[Stored data entries]
● ● ● ● ●
(** * pyTigerGraph GDS featurizer: algorithm catalog, installer, parameter
      inference, schema mutation and runner

    A shallow embedding of [pyTigerGraph/gds/featurizer.py] (class
    [Featurizer]) together with the two schema accessors of
    [pyTigerGraph/pyTigerGraphEdge.py] it calls.  Python strings are
    [string]s of bytes, dictionaries used as maps are [gmap]s, dictionaries
    whose iteration order matters are association lists, and the methods of
    the class are computations in a state-and-exception monad over the
    [Featurizer] object and the remote server. *)

From Stdlib Require Import ZArith Ascii String List Bool Lia.
From stdpp Require Import gmap strings list fin_maps pretty.

Local Open Scope string_scope.
Local Open Scope Z_scope.
Local Open Scope list_scope.

#[local] Set Warnings "-register-all".

(** ** Python built-ins on [str] *)

Module Py.

(** [str.isspace] on the ASCII range: TAB..CR, FS..US and the blank. *)
Definition is_space (c : ascii) : bool :=
  let n := nat_of_ascii c in
  (((9 <=? n) && (n <=? 13)) || ((28 <=? n) && (n <=? 31)) || (n =? 32))%nat.

Definition lower_char (c : ascii) : ascii :=
  let n := nat_of_ascii c in
  if ((65 <=? n) && (n <=? 90))%nat then ascii_of_nat (n + 32) else c.

Definition upper_char (c : ascii) : ascii :=
  let n := nat_of_ascii c in
  if ((97 <=? n) && (n <=? 122))%nat then ascii_of_nat (n - 32) else c.

Fixpoint map_str (f : ascii -> ascii) (s : string) : string :=
  match s with
  | EmptyString => EmptyString
  | String c r => String (f c) (map_str f r)
  end.

(** [s.lower()] and [s.upper()] *)
Definition lower (s : string) : string := map_str lower_char s.
Definition upper (s : string) : string := map_str upper_char s.

Definition len (s : string) : Z := Z.of_nat (String.length s).

(** [s.find(sub)]: the index of the first occurrence, [-1] when there is
    none. *)
Fixpoint find_from (sub s : string) (i : Z) : Z :=
  if String.prefix sub s then i
  else match s with
       | EmptyString => -1
       | String _ r => find_from sub r (i + 1)
       end.

Definition find (s sub : string) : Z := find_from sub s 0.

(** [sub in s] *)
Definition contains (sub s : string) : bool := 0 <=? find s sub.

(** Slice bounds as Python normalises them: a negative index counts from
    the end, and the result is clamped to [0, len]. *)
Definition clamp (n i : Z) : Z :=
  let j := if i <? 0 then i + n else i in
  if j <? 0 then 0 else if n <? j then n else j.

(** [s[a:b]] *)
Definition slice (s : string) (a b : Z) : string :=
  let n := len s in
  let a' := clamp n a in
  let b' := clamp n b in
  String.substring (Z.to_nat a') (Z.to_nat (b' - a')) s.

(** [s[a:]] and [s[:b]] *)
Definition slice_from (s : string) (a : Z) : string := slice s a (len s).
Definition slice_to (s : string) (b : Z) : string := slice s 0 b.

Fixpoint rev_str (acc s : string) : string :=
  match s with
  | EmptyString => acc
  | String c r => rev_str (String c acc) r
  end.

(** [s.split(sep)] for a non-empty separator: every piece is kept, also the
    empty ones.  [skip] counts the characters of a separator still to be
    dropped, [cur] is the piece being read, reversed. *)
Fixpoint split_go (sep : string) (skip : nat) (cur s : string) : list string :=
  match s with
  | EmptyString => [rev_str EmptyString cur]
  | String c r =>
      match skip with
      | S k => split_go sep k cur r
      | O =>
          if String.prefix sep s
          then rev_str EmptyString cur
               :: split_go sep (String.length sep - 1) EmptyString r
          else split_go sep O (String c cur) r
      end
  end.

Definition split (s sep : string) : list string := split_go sep O EmptyString s.

(** [s.split()]: pieces between runs of white space, none of them empty. *)
Fixpoint split_ws_go (cur s : string) : list string :=
  match s with
  | EmptyString =>
      match cur with
      | EmptyString => []
      | _ => [rev_str EmptyString cur]
      end
  | String c r =>
      if is_space c
      then match cur with
           | EmptyString => split_ws_go EmptyString r
           | _ => rev_str EmptyString cur :: split_ws_go EmptyString r
           end
      else split_ws_go (String c cur) r
  end.

Definition split_ws (s : string) : list string := split_ws_go EmptyString s.

Fixpoint lstrip (s : string) : string :=
  match s with
  | EmptyString => EmptyString
  | String c r => if is_space c then lstrip r else s
  end.

(** [s.strip()] *)
Definition strip (s : string) : string :=
  rev_str EmptyString (lstrip (rev_str EmptyString (lstrip s))).

(** [s.replace(old, new)]: occurrences are replaced from the left and do not
    overlap; an empty [old] matches before every character and at the
    end. *)
Fixpoint replace_go (old new : string) (skip : nat) (s : string) : string :=
  match s with
  | EmptyString => EmptyString
  | String c r =>
      match skip with
      | S k => replace_go old new k r
      | O =>
          if String.prefix old s
          then new +:+ replace_go old new (String.length old - 1) r
          else String c (replace_go old new O r)
      end
  end.

Fixpoint intersperse (new s : string) : string :=
  match s with
  | EmptyString => new
  | String c r => new +:+ String c (intersperse new r)
  end.

Definition replace (s old new : string) : string :=
  match old with
  | EmptyString => intersperse new s
  | _ => replace_go old new O s
  end.

(** [s.splitlines()]: lines end at LF, CR, CR LF, VT, FF, FS, GS or RS; the
    terminators are dropped and a final terminator opens no further line. *)
Definition is_linebreak (c : ascii) : bool :=
  let n := nat_of_ascii c in
  (((10 <=? n) && (n <=? 13)) || ((28 <=? n) && (n <=? 30)))%nat.

Fixpoint splitlines_go (skip_lf : bool) (started : bool) (cur s : string)
  : list string :=
  match s with
  | EmptyString => if started then [rev_str EmptyString cur] else []
  | String c r =>
      if skip_lf && Ascii.eqb c "010"%char
      then splitlines_go false false EmptyString r
      else if is_linebreak c
      then rev_str EmptyString cur
           :: splitlines_go (Ascii.eqb c "013"%char) false EmptyString r
      else splitlines_go false true (String c cur) r
  end.

Definition splitlines (s : string) : list string :=
  splitlines_go false false EmptyString s.

(** [l[-1]] *)
Definition last_item {A} (l : list A) : option A := List.last (map Some l) None.

(** [l[i]] for a non-negative literal index *)
Definition item {A} (l : list A) (i : nat) : option A := nth_error l i.

Definition digit_val (c : ascii) : option Z :=
  let n := nat_of_ascii c in
  if ((48 <=? n) && (n <=? 57))%nat then Some (Z.of_nat (n - 48)) else None.

(** The digits of an integer literal: one underscore may stand between two
    digits. *)
Fixpoint parse_digits (s : string) (acc : Z) (after_digit : bool) : option Z :=
  match s with
  | EmptyString => if after_digit then Some acc else None
  | String c r =>
      match digit_val c with
      | Some d => parse_digits r (10 * acc + d) true
      | None =>
          if Ascii.eqb c "_"%char && after_digit
          then parse_digits r acc false
          else None
      end
  end.

(** [int(s)] in base ten: white space around the literal is ignored, a sign
    may lead; [None] stands for the [ValueError]. *)
Definition int (s : string) : option Z :=
  match strip s with
  | String "+" r => parse_digits r 0 false
  | String "-" r => option_map Z.opp (parse_digits r 0 false)
  | t => parse_digits t 0 false
  end.

(** [' ' * n] *)
Fixpoint spaces (n : nat) : string :=
  match n with
  | O => EmptyString
  | S k => String " " (spaces k)
  end.

(** [''.join(l)] *)
Definition join (l : list string) : string := fold_right String.append EmptyString l.

End Py.

Definition dq : string := String "034"%char EmptyString.
Definition nl : string := String "010"%char EmptyString.

(** ** Exceptions and results *)

Inductive pyexn : Type :=
  | ValueError (msg : string)
  | ConnectionError (msg : string)
  | Exception (msg : string)
  | IndexError
  | KeyError (key : string)
  | TypeError
  | AttributeError.

Inductive res (A : Type) : Type :=
  | Ok (a : A)
  | Raise (e : pyexn).
Arguments Ok {A} a.
Arguments Raise {A} e.

(** ** The catalog: a nested dictionary whose leaves are source locations *)

Inductive node : Type :=
  | Leaf (url : string)
  | Dict (items : list (string * node)).

(** A dictionary in the order its items were written. *)
Definition dict : Type := list (string * node).

(** [d[key]] and [key in d.keys()] *)
Fixpoint dict_get {A} (d : list (string * A)) (key : string) : option A :=
  match d with
  | [] => None
  | (k, v) :: r => if String.eqb k key then Some v else dict_get r key
  end.

(** [_get_values]: the leaves of the nested dictionary, depth first, in the
    order of the items. *)
Fixpoint _get_values_node (v : node) : list string :=
  match v with
  | Leaf u => [u]
  | Dict d =>
      (fix values (items : list (string * node)) : list string :=
         match items with
         | [] => []
         | (_, v') :: r => _get_values_node v' ++ values r
         end) d
  end.

Definition _get_values (d : dict) : list string := _get_values_node (Dict d).

(** [query_url.split('/')[-1][:-5]]: the file name of a location without its
    five-character extension. *)
Definition leaf_name (query_url : string) : string :=
  match Py.last_item (Py.split query_url "/") with
  | Some f => Py.slice_to f (-5)
  | None => EmptyString
  end.

Definition blob_root : string :=
  "https://github.com/tigergraph/gsql-graph-algorithms/blob/master".

(** ["https://github.com/.../blob/master" + url.split('master')[1]] *)
Definition blob_url (query_url : string) : res string :=
  match Py.item (Py.split query_url "master") 1 with
  | Some t => Ok (blob_root +:+ t)
  | None => Raise IndexError
  end.

(** Printing: the lines written so far and how the call ended. *)
Definition printer : Type := list string * res unit.

Definition then_print (a b : printer) : printer :=
  match a with
  | (o1, Ok _) => let '(o2, r) := b in (o1 ++ o2, r)
  | (o1, Raise e) => (o1, Raise e)
  end.

Definition print_line (s : string) : printer := ([s], Ok tt).

(** The body of the loop of [_print_dict] for one item, and the loop. *)
Fixpoint _print_item (key : string) (value : node) (indent : nat) : printer :=
  then_print (print_line (Py.spaces indent +:+ key +:+ ": "))
    match value with
    | Dict d =>
        (fix items (l : list (string * node)) : printer :=
           match l with
           | [] => ([], Ok tt)
           | (k, v) :: r => then_print (_print_item k v (S indent)) (items r)
           end) d
    | Leaf value =>
        match
          (if negb (String.eqb value "")
           then blob_url value
           else Ok value)
        with
        | Ok value' => print_line (Py.spaces (S indent) +:+ value' +:+ ". ")
        | Raise e => ([], Raise e)
        end
    end.

Fixpoint _print_items (d : dict) (indent : nat) : printer :=
  match d with
  | [] => ([], Ok tt)
  | (k, v) :: r => then_print (_print_item k v indent) (_print_items r indent)
  end.

(** [_print_dict(d, category, indent)] *)
Definition _print_dict (d : dict) (category : option string) (indent : nat)
  : printer :=
  match category with
  | Some c =>
      match dict_get d c with
      | Some (Dict d') => _print_items d' indent
      | Some (Leaf _) => ([], Raise AttributeError)
      | None =>
          ([], Raise (ValueError "There is no such category within the algorithms."))
      end
  | None => _print_items d indent
  end.

(** The first line [listAlgorithms] prints. *)
Definition listing_header (category : option string) : string :=
  match category with
  | Some c =>
      "Available algorithms for category " +:+ c +:+
      " in the GDS (https://github.com/tigergraph/gsql-graph-algorithms):"
  | None =>
      "The list of the categories for available algorithms in the GDS (https://github.com/tigergraph/gsql-graph-algorithms):"
  end.

Definition listing (d : dict) (category : option string) : printer :=
  then_print (print_line (listing_header category)) (_print_dict d category 0).

(** ** Schema metadata, as [getSchema] returns it *)

Record attribute : Type := { AttributeName : string }.

Record type_meta : Type := { Name : string; Attributes : list attribute }.

(** What [_add_attribute] iterates over: a type name, or a whole list of
    names. *)
Inductive pyarg : Type :=
  | AStr (s : string)
  | AList (l : list string).

(** [et["Name"] == edgeType]: a string never equals a list. *)
Definition name_is (edgeType : pyarg) (et : type_meta) : bool :=
  match edgeType with
  | AStr s => String.eqb (Name et) s
  | AList _ => false
  end.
● ● ● ● ●
◆ What to produce:
Using the entries above, repeat only the lines from the one containing "Definition slice_from (s" through the one containing "Definition strip (s", end lines included.

◆ Result of this exercise:
Definition slice_from (s : string) (a : Z) : string := slice s a (len s).
Definition slice_to (s : string) (b : Z) : string := slice s 0 b.

Fixpoint rev_str (acc s : string) : string :=
  match s with
  | EmptyString => acc
  | String c r => rev_str (String c acc) r
  end.

(** [s.split(sep)] for a non-empty separator: every piece is kept, also the
    empty ones.  [skip] counts the characters of a separator still to be
    dropped, [cur] is the piece being read, reversed. *)
Fixpoint split_go (sep : string) (skip : nat) (cur s : string) : list string :=
  match s with
  | EmptyString => [rev_str EmptyString cur]
  | String c r =>
      match skip with
      | S k => split_go sep k cur r
      | O =>
          if String.prefix sep s
          then rev_str EmptyString cur
               :: split_go sep (String.length sep - 1) EmptyString r
          else split_go sep O (String c cur) r
      end
  end.

Definition split (s sep : string) : list string := split_go sep O EmptyString s.

(** [s.split()]: pieces between runs of white space, none of them empty. *)
Fixpoint split_ws_go (cur s : string) : list string :=
  match s with
  | EmptyString =>
      match cur with
      | EmptyString => []
      | _ => [rev_str EmptyString cur]
      end
  | String c r =>
      if is_space c
      then match cur with
           | EmptyString => split_ws_go EmptyString r
           | _ => rev_str EmptyString cur :: split_ws_go EmptyString r
           end
      else split_ws_go (String c cur) r
  end.

Definition split_ws (s : string) : list string := split_ws_go EmptyString s.

Fixpoint lstrip (s : string) : string :=
  match s with
  | EmptyString => EmptyString
  | String c r => if is_space c then lstrip r else s
  end.

(** [s.strip()] *)
Definition strip (s : string) : string :=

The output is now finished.